> _Source material_
########################################

(** The tree holds the numbered QPs of the list, whose numbers are distinct and
    marked in the bitmap; the count is exact. *)
Definition numbered (d : qp_dev) : list Z := snd <$> List.filter (fun e => fst e =? 0) (qd_qp_head d).
Record qd_inv (d : qp_dev) : Prop := {
  qd_tree_ok : tree_ok (qd_qp_table d);
  qd_tree_list : elements (qd_qp_table d) ≡ₚ numbered d;
  qd_count : qd_nr_qp d = Zlen (numbered d);
  qd_marked : forall n, n ∈ numbered d -> 2 <= n /\ PIB_BITMAP_QP_START + n ∈ qd_bm d;
  qd_last : 0 <= qd_last_qp_num d < PIB_MAX_QP;
  qd_reserved : PIB_BITMAP_QP_START + PIB_QP1 ∈ qd_bm d;
  qd_ports : Forall (fun e => fst e = 0 \/ is_special (snd e) = true) (qd_qp_head d)
}.

Lemma numbered_snoc d e : numbered (d <| qd_qp_head ::= fun h => h ++ [e] |>) =
  numbered d ++ (if fst e =? 0 then [snd e] else []).
Proof. unfold numbered. simpl. rewrite List.filter_app. simpl. destruct (fst e =? 0); by rewrite fmap_app. Qed.

Lemma numbered_remove d n : numbered (d <| qd_qp_head ::= List.filter (fun e => negb (bool_decide (e = (0, n)))) |>)
  = List.filter (fun k => negb (k =? n)) (numbered d).
Proof.
  unfold numbered. simpl. induction (qd_qp_head d) as [|[p k] h IH]; [done|]. simpl.
  destruct (Z.eqb_spec p 0) as [->|Hp]; simpl.
  - destruct (Z.eqb_spec k n) as [->|Hk]; simpl.
    + rewrite bool_decide_eq_true_2 by done. exact IH.
    + rewrite bool_decide_eq_false_2 by congruence. simpl. f_equal. exact IH.
  - rewrite bool_decide_eq_false_2 by congruence. simpl. rewrite (proj2 (Z.eqb_neq p 0)) by done. exact IH.
Qed.
(* ===== verification/Packet.v ===== *)
(** * Packet headers (driver/pib_packet.h, pib_parse_packet_header)

    The headers are packed structures whose integers are big-endian; a packet is
    the list of its bytes.  Each header is a record with its encoding; reading a
    structure through a pointer is decoding the bytes at that place.  The file
    proves that decoding inverts encoding, the bit-field accessors against each
    other, and that the parser finds the headers an encoder wrote and refuses
    what does not fit. *)

From S2P Require Import Prelude Verbs Mr.

(** ** Big-endian integers *)

Definition be_split (n : nat) (v : Z) : list Z := rev (le_split n v).
Definition be_combine (l : list Z) : Z := le_combine (rev l).

(** The [len] bytes at offset [pos]. *)
Definition bytes_at (pos len : nat) (l : list Z) : list Z := take len (drop pos l).
Definition be_at (pos len : nat) (l : list Z) : Z := be_combine (bytes_at pos len l).
Definition byte_at (pos : nat) (l : list Z) : Z := nth pos l 0.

########################################

Keeping every character as it is, restate the lines above that run from the line with "structure through a" through the line with "Definition be_split (n", both included, and nothing else.

    structure through a pointer is decoding the bytes at that place.  The file
    proves that decoding inverts encoding, the bit-field accessors against each
    other, and that the parser finds the headers an encoder wrote and refuses
    what does not fit. *)

From S2P Require Import Prelude Verbs Mr.

(** ** Big-endian integers *)

Definition be_split (n : nat) (v : Z) : list Z := rev (le_split n v).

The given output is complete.